At the media conference he was at pains to point out that the proposed administrative reforms had been designed from scratch and that any similarity to the old structures was co-incidental. Yet it was clear that the committee had been guided by the need to maintain a representative body in Central Council, even if its composition is to be reviewed and its functions more tightly focused.
It remains to be seen whether such reforms are a) accepted and b) successful in the long term. One supposes that a Central Council comprised of county chairman will carry more status - a key element in the proposal - but only time will tell if it can operate more efficiently.
Initial impressions suggest that an hierarchical overview was undertaken. Some functions have been devolved from annual congress to Central Council; some from Central Council to the Management Committee, which has been overhauled to include two nominees of the president and to drop the two GAA trustees.
Provincial councils have become more line managers than controllers of their own fiefdoms, with interventionist powers to implement central policy in the counties and clubs under their jurisdictions.
The proposed beefing-up of the executive ranks - including a new marketing department - at head-office level puts back on the agenda a series of appointments that should have been made two years ago.
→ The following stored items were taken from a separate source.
Lemma allocuvm_ok s sh root um n oldsz newsz perm : aspace (frames s) sh root um -> frames_ok s n ->
  0 <= oldsz <= newsz -> newsz <= KERNBASE -> 0 <= perm < 4096 -> 7 * ((newsz - oldsz) / PGSIZE + 1) <= n ->
  (forall va, PGROUNDUP oldsz <= va < newsz -> um !! va = None) ->
  exists s' sh' um' n', allocuvm junk root oldsz newsz perm s = Ret (newsz, s') /\
    aspace (frames s') sh' root um' /\ frames_ok s' n' /\ n - 7 * ((newsz - oldsz) / PGSIZE + 1) <= n' /\
    grows (frames s) sh (frames s') sh' /\ grown (frames s) (frames s') um um' (PGROUNDUP oldsz) newsz perm.
Proof.
  intros Has Hf Hsz Hk Hperm Hn Hnone. unfold allocuvm. destruct (Z.ltb_spec newsz oldsz); [lia|].
  pose proof (PGROUNDUP_bounds oldsz ltac:(lia) ltac:(unfold KERNBASE in *; lia)) as Hb.
  set (a := PGROUNDUP oldsz) in *. set (k := pages_below a newsz).
  assert (Hkb : Z.of_nat k <= (newsz - oldsz) / PGSIZE + 1).
  { unfold k, pages_below, PGSIZE in *. destruct (decide (a <= newsz)); [rewrite Z2Nat.id by (apply Z.div_pos; lia)|];
      Z.to_euclidean_division_equations; lia. }
  destruct (allocuvm_loop_ok root oldsz newsz perm k a s sh um n) as (s' & sh' & um' & n' & -> & V1 & V2 & V3 & V4 & _ & V6);
    [done|done|lia|done|apply PGROUNDUP_aligned|lia|done|apply pages_below_enough|done|].
  exists s', sh', um', n'. split_and!; try done; lia.
Qed.

(** C31: growing user memory, below the kernel.  With enough free frames, [allocuvm] returns the
    new size and maps exactly the pages between the two sizes, each to a frame
    of its own that was free before, filled with zeros and carrying the
    requested permissions; other pages of the address space, and all memory
    that is not part of its page table, stay as they were. *)
Theorem allocuvm_correct s sh root um n oldsz newsz perm : aspace (frames s) sh root um -> frames_ok s n ->
  0 <= oldsz <= newsz -> newsz <= KERNBASE -> 0 <= perm < 4096 -> 7 * ((newsz - oldsz) / PGSIZE + 1) <= n ->
  (forall va, PGROUNDUP oldsz <= va < newsz -> um !! va = None) ->
  exists s' sh' um' n', allocuvm junk root oldsz newsz perm s = Ret (newsz, s') /\
    aspace (frames s') sh' root um' /\ frames_ok s' n' /\ n - 7 * ((newsz - oldsz) / PGSIZE + 1) <= n' /\
    grows (frames s) sh (frames s') sh' /\ grown (frames s) (frames s') um um' (PGROUNDUP oldsz) newsz perm.
Proof. apply allocuvm_ok. Qed.

(** shrinking user memory.  [deallocuvm] unmaps exactly the pages between
    the two sizes and gives exactly their frames back to the allocator, which
    then has as many more free frames; every other page keeps its frame. *)
Theorem deallocuvm_correct s sh root um n oldsz newsz : aspace (frames s) sh root um -> frames_ok s n ->
  0 <= newsz < oldsz -> oldsz <= KERNBASE ->
  exists s' um', deallocuvm junk root oldsz newsz s = Ret (newsz, s') /\ aspace (frames s') sh root um' /\
    frames_ok s' (n + Z.of_nat (size um) - Z.of_nat (size um')) /\ same_regs s s' /\
    shrunk s sh um (PGROUNDUP newsz) oldsz s' um'.
Proof. apply deallocuvm_ok. Qed.

(** copying user memory for [fork].  Every page of the range is mapped in
    the child with the parent's flags, to a frame that was free before and
    holds a copy of the parent's page; the parent's address space keeps its
    translations, its frames and (as all frames outside the child's table)
    their contents. *)
Theorem copyuvm_correct s shN rootN umN shO rootO umO n begin end_ :
  aspace (frames s) shN rootN umN -> aspace (frames s) shO rootO umO -> apart shN shO umO -> frames_ok s n ->
  begin mod PGSIZE = 0 -> 0 <= begin <= end_ -> end_ <= KERNBASE -> 7 * ((end_ - begin) / PGSIZE + 1) <= n ->
  (forall va, va mod PGSIZE = 0 -> begin <= va < end_ -> is_Some (umO !! va) /\ umN !! va = None) ->
  exists s' shN' umN' n', copyuvm junk rootN rootO begin end_ s = Ret (rootN, s') /\
    aspace (frames s') shN' rootN umN' /\ aspace (frames s') shO rootO umO /\ apart shN' shO umO /\ frames_ok s' n' /\
    grows (frames s) shN (frames s') shN' /\ copied (frames s) (frames s') umO umN umN' begin end_.
Proof.
  intros HN HO Hap Hf Hal Hb Hk Hn Hr. unfold copyuvm. pose proof (pages_below_bound begin end_ ltac:(lia)).
  destruct (copyuvm_loop_ok rootN rootO shO umO end_ (pages_below begin end_) begin s shN umN n)
    as (s' & shN' & umN' & n' & -> & V1 & V2 & V3 & V4 & _ & V6 & _ & V8);
    [done|done|done|done|lia|done|lia|done|apply pages_below_enough|done|].
  exists s', shN', umN', n'. split_and!; try done; apply V8.
Qed.

(** [freevm] leaks.  It gives back the user frames, the directories and the
    root of the page table, but none of the last-level tables: every one of
    them stays allocated for good, so each process that exits leaks at least
    the tables of the kernel's own mappings. *)
Theorem freevm_leaks_page_tables s sh root um n : aspace (frames s) sh root um -> frames_ok s n ->
  exists s' n', freevm junk root s = Ret s' /\ frames_ok s' n' /\
    (forall va p fl, um !! va = Some (p, fl) -> frames s' !! p = None) /\ frames s' !! root = None /\
    (forall p i j, sh !! p = Some (PT i j) -> is_Some (frames s' !! p)).
Proof.
  intros Has Hf. pose proof (as_wf _ _ _ _ Has) as wf. pose proof (wf_root _ _ _ wf) as Hroot. unfold freevm.
  destruct (wf_page _ _ _ wf _ _ Hroot) as (Hokr & _).
  destruct (frame_ok_range _ Hokr) as (_ & Hr0 & _). destruct (Z.eqb_spec root 0); [lia|].
  destruct (deallocuvm_ok s sh root um n KERNBASE 0 Has Hf) as (s1 & um1 & -> & Has1 & Hf1 & _ & [M1 M2 M3]); [done|done|]. cbn [obind].
  destruct (freevm_loop_ok (frames s1) sh root NPDENTRIES 0 s1 _ (as_wf _ _ _ _ Has1) Hf1) as (s2 & n2 & -> & Hf2 & _ & _ & Hkeep); [done|done|done|].
  cbn [obind]. destruct (wf_page _ _ _ (as_wf _ _ _ _ Has1) _ _ Hroot) as (_ & rp & Er & _).
  destruct (kfree_ok s2 n2 root rp Hf2) as (s3 & -> & Ef & Hf3 & _); [rewrite Hkeep; [done|congruence]|].
  exists s3, (n2 + 1). split_and!; [done|done| | |].
  - intros va p fl Hl. destruct (as_page _ _ _ _ Has _ _ _ Hl) as (_ & Hva & _ & _ & _ & Hs & _).
    rewrite Ef, lookup_delete_ne by congruence. rewrite Hkeep by congruence. eapply M2; [done|]. by change (PGROUNDUP 0) with 0.
  - rewrite Ef. apply lookup_delete_eq.
  - intros p i j Hp. rewrite Ef, lookup_delete_ne by congruence. rewrite Hkeep by congruence.
    destruct (wf_page _ _ _ (as_wf _ _ _ _ Has1) _ _ Hp) as (_ & ? & -> & _). eauto.
Qed.

End proofs.

(** ** An example *)

(** An empty page table. *)
Lemma aspace_empty f root : frame_ok root -> f !! root = Some zeros -> aspace f {[root := Root]} root ∅.
Proof.
  intros Hok Hz. assert (He : forall k, entry f root k = Some 0).
  { intros k. unfold entry. rewrite Hz. cbn [fmap option_fmap option_map]. f_equal. exact (get64_zeros _ 4096). }
  assert (wf : pt_wf f {[root := Root]} root).
  { constructor.
    - apply lookup_singleton_eq.
    - intros p r [<- _]%lookup_singleton_Some. split; [done|]. exists zeros. split; [done|apply zlen_zeros].
    - intros i e _. rewrite He. by intros [= <-].
    - intros i _. apply He.
    - intros p i j e [_ ?]%lookup_singleton_Some. done. }
  constructor; [done| |by intros ???; rewrite lookup_empty..].
  intros va _ _. rewrite lookup_empty. unfold pte_of, leaf. by rewrite He.
Qed.

Definition ex_junk_frame : list Z := repeat 85 4096.

Lemma ex_junk_frame_page : zlen ex_junk_frame = PGSIZE.
Proof. unfold zlen, ex_junk_frame. by rewrite repeat_length. Qed.

(** Two empty page tables and a block of 200 free frames. *)
Definition ex_vm : vm kmem :=
  Vm {[0x80200000 := zeros; 0x80201000 := zeros]}
    (Kmem false true 0x80202000 (fun x => if x =? 0x80202004 then 200 else 0)) 0x80200000 PROC_MODULE_BOTTOM 0.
Time will tell if these reforms can develop an organisation with the capacity not merely to implement necessary change but to respond quickly to ever-quickening tempo of the challenges facing the association.
The splitting of Dublin into two separate county units with the Liffey as the boundary is the most eye-catching proposal of the Review. But it reflects a more widespread concern about the crisis in the capital. In population terms the statistics justify the radical approach: Even split, the two new units would still be individually more populous than any other county; their separate populations still outnumber the entirety of Connacht.
Quinn and Munster chairman Christy Cooney, who chaired the sub-committee on Dublin, both stressed that this was just part of an overall strategy for the capital and that substantial resources would be made available to implement that plan.
At first glance the division places a greater onus on the southern region. Even now, despite the strides made by clubs south of the river in the last 10 years or so, the balance of inter-county players continues to favour the northside.
There is no suitable venue on the southside for staging National League fixtures and the suggestion that Croke Park would be available for championship games doesn't solve that problem. The Dublin county board baled out of Croke Park for NFL purposes over five years ago because it was too big and expensive to maintain for the more modest League crowds,
Similarly the evolution of the games in the southern suburbs has been greatly driven by the so-called super clubs - Kilmacud Crokes, Ballyboden, Thomas Davis etc - which might come into conflict with the cap on catchment areas at 25,000 in the city.
The decision basically to approve last year's defeated Roscommon motion on Rule 42 comes with the proviso that the new pitch at Croke Park be given the chance to settle. In a roundabout way this confirms what we all already knew - that the clamps have been slapped on any reform of the rule at this year's congress.
In a way the thrust of other proposals may make such reform unnecessary. Now that Central Council is to be encouraged to take up some of the powers of congress, the precise text of Rule 42 - prohibiting at GAA venues any games not sanctioned by Central Council - can be actually implemented.
The games have received some attention, much of it welcome. Reducing football to 13-a-side, for the NFL in 2003 and '04 is worth a try and more than justified by developments in fitness and equipment. Similarly the proposed introduction of the inter-change system familiar from International Rules, makes a lot of sense by speeding up both the process of replacement and the game in general.
Indiscipline is addressed with a long overdue suggestion that new offences be introduced to punish provocation and the type of felon-setting that has become such a disagreeable phenomenon recently.
There are other worthy proposals buried in the 264 pages of the review. The recognition of the role women have to play states the case for integration simply and effectively: "Formal integration of Gaelic football, women's football, hurling and camogie is necessary if the task of promoting Gaelic games to 50 per cent of the population is not to be left entirely to two very committed and energetic bodies which, as things stand, have too few resources and very little finance."